His governmental citation reads:
"Colonel William J. Bleckwenn rendered distinguished service as Consultant in Neuropsychiatry, Sixth Service Command, from July 1944 to November 1945. With a background of rich experience in the actual handling of nervous and mental casualties in the combat area, he displayed unusual foresight and understanding in organizing the program of treatment for mentally-disabled returnees." Bleckwenn also held the World War II Victory Medal and the Asiatic-Pacific Campaign Medal.

==Later career==
Bleckwenn returned to UW in early 1946 to resume his practice and his teaching duties as Professor of Neuropsychiatry. He continued research on narcoanalysis and the use of targeted neurosurgical procedures in the management of chronic pain. As other psychiatric treatments—such as insulin shock, electroconvulsive therapy, and early psychotropic agents—entered clinical practice in psychiatry, Bleckwenn also took an active role in their use and evaluation.

==Illness, death, and family==
Despite an athletic build and hearty manner, Bleckwenn developed severe coronary artery disease in the early 1950s.
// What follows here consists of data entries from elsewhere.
Lemma find_None {A} (f : A → bool) (l : list A) :
  List.find f l = None ↔ ∀ x, x ∈ l → f x = false.
Proof.
  split; [intros Hf x Hx; eapply List.find_none; [done|by apply list_elem_of_In]|].
  intros Hall. destruct (List.find f l) as [x|] eqn:Hf; [|done].
  apply List.find_some in Hf as [Hin Hfx]. rewrite Hall in Hfx; [done|].
  by apply list_elem_of_In.
Qed.

Lemma Compatible_None m n allow :
  Requirements_wf m → Requirements_wf n →
  Compatible m n allow = None ↔
  (∀ k q, n !! k = Some q → m !! k = None → k ∉ allow → satisfies q None = true) ∧
  (∀ k r q, m !! k = Some r → n !! k = Some q →
    ∃ label, satisfies r label = true ∧ satisfies q label = true).
Proof.
  intros Hm Hn. rewrite <- Intersects_None by done. unfold Compatible.
  assert ((∀ k q, n !! k = Some q → m !! k = None → k ∉ allow → satisfies q None = true) ↔
    List.find (undefinedKey m n allow) (map_to_list n).*1 = None) as ->.
  { rewrite find_None. split.
    - intros Hall k ([k' q] & -> & Hin%elem_of_map_to_list)%list_elem_of_fmap.
      by apply (undefinedKey_false m n allow _ q), Hall.
    - intros Hall k q Hk. apply (undefinedKey_false m n allow k q); [done|].
      apply Hall, list_elem_of_fmap. exists (k, q). by rewrite elem_of_map_to_list. }
  destruct (List.find _ _); naive_solver.
Qed.

(** Choosing a label for every key of a finite set. *)
Lemma choose_labels (s : gset string) (P : string → option string → Prop) :
  (∀ k, k ∈ s → ∃ o, P k o) →
  ∃ labels : gmap string string,
    dom labels ⊆ s ∧ ∀ k, k ∈ s → P k (labels !! k).
Proof.
  induction s as [|k s Hk IH] using set_ind_L; intros Hall.
  { exists ∅. split; set_solver. }
  destruct IH as (labels & Hd & HP); [set_solver|].
  destruct (Hall k) as ([v|] & Ho); [set_solver|..].
  - exists (<[k:=v]> labels). split; [set_solver|]. intros k' Hk'. rewrite lookup_insert.
    case_decide; [by subst|]. apply HP. set_solver.
  - exists labels. split; [set_solver|]. intros k' [->%elem_of_singleton|?]%elem_of_union; [|auto].
    replace (labels !! k) with (None : option string); [done|].
    symmetry. apply not_elem_of_dom. set_solver.
Qed.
In the hope that a change of venue would improve his health, he moved to Winter Haven, Florida, in 1954. However, he was never well enough to actively practice neurology or psychiatry again, forcing a medical retirement. He died of an aortic aneurysm on January 6, 1965. He was preparing to have surgery on the aneurysm by his friend, famed heart surgeon, Michael Debakey. His passing was mentioned in the Milestones section of Time Magazine and on national CBS radio. Bleckwenn is buried at Forest Hill Cemetery in Madison, Wisconsin, with his wife Marion (née Dougan, 1896–1982) and son William Jr. (1923–1947). The Bleckwenns also had two other children, Jane and A. Theodore (Ted).